**Information supplied:**
(* ===== verification/CalendarDataset.v ===== *)
(** The governed trading-calendar dataset, market_engine/calendar_data/dataset.py, with the
    schedule and calendar built from settings (services/market_runtime.py,
    [_schedule_and_calendar]) and the live classifier built from the dataset
    (services/dhan_runtime_composition.py, [_live_session_classifier]).

    A raw dataset is what the JSON file holds once its fields have their types; the
    constructors validate it as pydantic runs the validators, every [ValueError] of theirs
    becoming a [ValidationError].  The theorems say which datasets are accepted and what
    the projections of an accepted one answer; the packaged NSE 2026 dataset is the
    concrete input. *)
From Stdlib Require Import Ascii.
From S2P Require Import Prelude PyTime PyDate MarketData Session PyText.

Local Open Scope Z_scope.

(** * The dataset *)

Record CalendarProvenance : Type := {
  pv_circular_id : string;
  pv_circular_date : date;
  pv_segment : string;
  pv_fact : string;
}.

Record IntervalSpec : Type := {
  is_start : time;
  is_end : time;
}.

Record SessionOverrideSpec : Type := {
  so_trading_date : date;
  so_intervals : list IntervalSpec;
}.

Record TradingCalendarDataset : Type := {
  ds_dataset_id : string;
  ds_version : string;
  ds_segment : string;
  ds_coverage_start : date;
  ds_coverage_end : date;
  ds_closed_dates : list date;
  ds_open_sessions : list date;
  ds_session_overrides : list SessionOverrideSpec;
  ds_provenance : list CalendarProvenance;
}.

(** What a validator raises is reported as a validation error. *)
Definition as_validation {A} (r : result A) : result A :=
  match r with Raise (ValueError m) => Raise (ValidationError m) | _ => r end.

(** [_require_non_empty] *)
Definition require_non_empty (value : string) : result unit :=
  raise_if (is_empty (strip value)) (ValueError "field must be a non-empty string").

(** [CalendarProvenance(...)] *)
Definition mk_provenance (raw : CalendarProvenance) : result CalendarProvenance :=
  as_validation
    (_ ← require_non_empty (pv_circular_id raw);
     _ ← require_non_empty (pv_segment raw);
     _ ← require_non_empty (pv_fact raw);
     Ok raw).

(** ** Projections *)

(** [calendar_coverage] *)
Definition calendar_coverage (self : TradingCalendarDataset) : result CalendarCoverage :=
  mk_coverage (ds_coverage_start self) (ds_coverage_end self).

(** [trading_calendar] *)
Definition trading_calendar (self : TradingCalendarDataset) : result TradingCalendar :=
  mk_calendar [] (ds_closed_dates self) (ds_open_sessions self) default_weekend.

Definition interval_of_spec (iv : IntervalSpec) : result TradingInterval := mk_interval (is_start iv) (is_end iv).

Definition override_of_spec (spec : SessionOverrideSpec) : result TradingSessionOverride :=
  intervals ← traverse interval_of_spec (so_intervals spec);
  mk_override (so_trading_date spec) intervals.

(** [session_overrides_domain] *)
Definition session_overrides_domain (self : TradingCalendarDataset) : result (list TradingSessionOverride) :=
  traverse override_of_spec (ds_session_overrides self).

(** [effective_schedule] *)
Definition effective_schedule (self : TradingCalendarDataset) (default_schedule : SessionSchedule) : result EffectiveSchedule :=
  overrides ← session_overrides_domain self; mk_effective default_schedule overrides.

(** ** Validation *)

Definition override_dates (self : TradingCalendarDataset) : list date := map so_trading_date (ds_session_overrides self).

(** [len(set(days)) != len(days)] *)
Definition has_duplicates (days : list date) : bool := negb (length (from_keys [] days) =? length days)%nat.

(** [_validate_unique] *)
Definition validate_unique (self : TradingCalendarDataset) : result unit :=
  _ ← raise_if (has_duplicates (ds_closed_dates self)) (ValueError "duplicate closed dates are not permitted");
  _ ← raise_if (has_duplicates (ds_open_sessions self)) (ValueError "duplicate open dates are not permitted");
  raise_if (has_duplicates (override_dates self)) (ValueError "duplicate session override dates are not permitted").

Definition outside_coverage (label : string) (coverage : CalendarCoverage) (day : date) : result unit :=
  raise_if (negb (contains coverage day)) (ValueError (label ++ " date " ++ isoformat day ++ " lies outside coverage")).

(** [_validate_within_coverage] *)
Definition validate_within_coverage (coverage : CalendarCoverage) (self : TradingCalendarDataset) : result unit :=
  _ ← for_each (outside_coverage "closed" coverage) (ds_closed_dates self);
  _ ← for_each (outside_coverage "open" coverage) (ds_open_sessions self);
  for_each (outside_coverage "override" coverage) (override_dates self).

(** [_validate_overrides_reference_open] *)
Definition validate_overrides_reference_open (self : TradingCalendarDataset) : result unit :=
  for_each (fun day => raise_if (negb (bool_decide (day ∈ ds_open_sessions self)))
              (ValueError ("session override " ++ isoformat day ++ " is not a declared open session")))
    (override_dates self).

(** [_ISO_DATE.findall] *)
Definition iso_dates_in (fact : string) : list string := findall_shape "dddd-dd-dd" 0 fact.

Definition attested_dates (self : TradingCalendarDataset) : result (list date) :=
  traverse date_fromisoformat (flat_map (fun entry => iso_dates_in (pv_fact entry)) (ds_provenance self)).

(** [required - attested], sorted. *)
Definition missing_attestations (self : TradingCalendarDataset) (attested : list date) : list date :=
  py_sorted Z.leb (from_keys [] (filter (fun day => day ∉ attested)
    (ds_closed_dates self ++ ds_open_sessions self ++ override_dates self))).

Definition joined_dates (days : list date) : string :=
  match map isoformat days with
  | [] => ""
  | day :: days => fold_left (fun text day => (text ++ ", " ++ day)%string) days day
  end.

(** [_validate_provenance] *)
Definition validate_provenance (self : TradingCalendarDataset) : result unit :=
  _ ← raise_if (bool_decide (ds_provenance self = [])) (ValueError "dataset requires at least one provenance entry");
  attested ← attested_dates self;
  let missing := missing_attestations self attested in
  raise_if (negb (bool_decide (missing = [])))
    (ValueError ("missing provenance attestation for dates: " ++ joined_dates missing)).

(** [_validate] *)
Definition validate_dataset (self : TradingCalendarDataset) : result unit :=
  coverage ← calendar_coverage self;
  _ ← validate_unique self;
  _ ← validate_within_coverage coverage self;
  _ ← validate_overrides_reference_open self;
  _ ← trading_calendar self;
  _ ← session_overrides_domain self;
  validate_provenance self.

(** [TradingCalendarDataset(...)] *)
Definition mk_dataset (raw : TradingCalendarDataset) : result TradingCalendarDataset :=
  as_validation
    (_ ← require_non_empty (ds_dataset_id raw);
     _ ← require_non_empty (ds_version raw);
     _ ← require_non_empty (ds_segment raw);
     _ ← traverse mk_provenance (ds_provenance raw);
     _ ← validate_dataset raw;
     Ok raw).

(** * From settings *)

(** The session texts of [Settings]. *)
Record SessionSettings : Type := {
  nse_pre_open_start : string;
  nse_opening_auction_start : string;
  nse_regular_open : string;
  nse_regular_close : string;
  nse_closing_end : string;
  nse_holidays : string;
}.

(** [validate_session_time] *)
Definition validate_session_time (value : string) : result string :=
  let normalized := strip value in
  match strptime_hm normalized with
  | Ok _ => Ok normalized
  | Raise _ => Raise (ValueError "session boundary times must be formatted as HH:MM")
  end.

(** The entries of [nse_holidays]. *)
Definition holiday_entries (value : string) : list string :=
  filter (fun entry => is_empty entry = false) (map strip (split_on (fun c => bool_decide (c = ","%char)) value)).

(** [validate_holidays] *)
Definition validate_holidays (value : string) : result string :=
  match for_each (fun entry => _ ← date_fromisoformat entry; Ok tt) (holiday_entries value) with
  | Ok _ => Ok value
  | Raise _ => Raise (ValueError "NSE_HOLIDAYS entries must be ISO dates (YYYY-MM-DD)")
  end.

(** The session texts as [Settings] validates them. *)
Definition mk_session_settings (raw : SessionSettings) : result SessionSettings :=
  as_validation
    (pre_open ← validate_session_time (nse_pre_open_start raw);
     auction ← validate_session_time (nse_opening_auction_start raw);
     open ← validate_session_time (nse_regular_open raw);
     close ← validate_session_time (nse_regular_close raw);
     closing ← validate_session_time (nse_closing_end raw);
     holidays ← validate_holidays (nse_holidays raw);
     Ok {| nse_pre_open_start := pre_open; nse_opening_auction_start := auction; nse_regular_open := open;
           nse_regular_close := close; nse_closing_end := closing; nse_holidays := holidays |}).

(** [_parse_time] *)
Definition parse_time (value : string) : result time := strptime_hm (strip value).

(** [_schedule_and_calendar] *)
Definition schedule_and_calendar (settings : SessionSettings) : result (SessionSchedule * TradingCalendar) :=
  pre_open ← parse_time (nse_pre_open_start settings);
  auction ← parse_time (nse_opening_auction_start settings);
  open ← parse_time (nse_regular_open settings);
  close ← parse_time (nse_regular_close settings);
  closing ← parse_time (nse_closing_end settings);
  schedule ← mk_schedule {| pre_open_start := pre_open; opening_auction_start := auction; regular_open := open;
                            regular_close := close; closing_end := closing |};
  holidays ← traverse date_fromisoformat (holiday_entries (nse_holidays settings));
  calendar ← mk_calendar holidays [] [] default_weekend;
  Ok (schedule, calendar).

(** [_live_session_classifier] *)
Definition live_session_classifier (settings : SessionSettings) (timezone : ZoneInfo) (dataset : TradingCalendarDataset)
    : result MarketSessionClassifier :=
  '(schedule, _) ← schedule_and_calendar settings;
  calendar ← trading_calendar dataset;
  coverage ← calendar_coverage dataset;
  Ok {| cls_schedule := schedule; cls_calendar := calendar; cls_timezone := timezone; cls_coverage := Some coverage |}.

(** * Lemmas *)

Lemma raise_if_pass b e : raise_if b e = Ok tt <-> b = false.
Proof. by destruct b. Qed.

Lemma bind_pass (r : result unit) {B} (k : result B) b : (_ ← r; k) = Ok b <-> r = Ok tt /\ k = Ok b.
Proof. destruct r as [[]|e]; cbn; [tauto|]. split; [done|by intros [? _]]. Qed.

Lemma as_validation_ok {A} (r : result A) a : as_validation r = Ok a <-> r = Ok a.
Proof. destruct r as [x|e]; [done|]. by destruct e. Qed.

Lemma non_empty_pass value : require_non_empty value = Ok tt <-> strip value <> EmptyString.
Proof. unfold require_non_empty. rewrite raise_if_pass. destruct (strip value); cbn; [|done]. split; [done|]. by intros []. Qed.

Lemma no_duplicates days : has_duplicates days = false <-> NoDup days.
Proof.
  unfold has_duplicates. rewrite negb_false_iff, Nat.eqb_eq. apply from_keys_length.
Qed.

(** ** Which overrides are accepted *)

Definition interval_ok (iv : IntervalSpec) : Prop := is_start iv < is_end iv.

(** Intervals follow each other with a gap. *)
Fixpoint gapped (intervals : list IntervalSpec) : Prop :=
  match intervals with
  | a :: (b :: _) as rest => is_end a < is_start b /\ gapped rest
  | _ => True
  end.

Definition override_ok (spec : SessionOverrideSpec) : Prop :=
  so_intervals spec <> [] /\ Forall interval_ok (so_intervals spec) /\ gapped (so_intervals spec).

Definition domain_interval (iv : IntervalSpec) : TradingInterval := {| interval_start := is_start iv; interval_end := is_end iv |}.
Definition domain_override (spec : SessionOverrideSpec) : TradingSessionOverride :=
  {| override_date := so_trading_date spec; live_intervals := map domain_interval (so_intervals spec) |}.

Lemma interval_of_spec_ok iv d : interval_of_spec iv = Ok d <-> interval_ok iv /\ d = domain_interval iv.
Proof.
  unfold interval_of_spec, mk_interval, interval_ok. destruct (is_end iv <=? is_start iv) eqn:E; cbn.
  - apply Z.leb_le in E. split; [done|]. intros [? _]. lia.
  - apply Z.leb_gt in E. split; [by intros [= <-]|]. by intros [_ ->].
Qed.

Lemma gap_check intervals :
  py_any (fun p => interval_start (snd p) <=? interval_end (fst p)) (pairwise (map domain_interval intervals)) = false
  <-> gapped intervals.
Proof.
  unfold pairwise. induction intervals as [|a [|b l] IH]; [done|done|].
  cbn [map drop zip zip_with py_any existsb fst snd gapped] in *. unfold py_any in *. rewrite orb_false_iff, IH.
  cbn. by rewrite Z.leb_gt.
Qed.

**What you should do:**
Your task is to set down again, exactly, every line from the beginning of the listing through the line with "[_schedule_and_calendar]) and the".

**Final answer:**
(* ===== verification/CalendarDataset.v ===== *)
(** The governed trading-calendar dataset, market_engine/calendar_data/dataset.py, with the
    schedule and calendar built from settings (services/market_runtime.py,
    [_schedule_and_calendar]) and the live classifier built from the dataset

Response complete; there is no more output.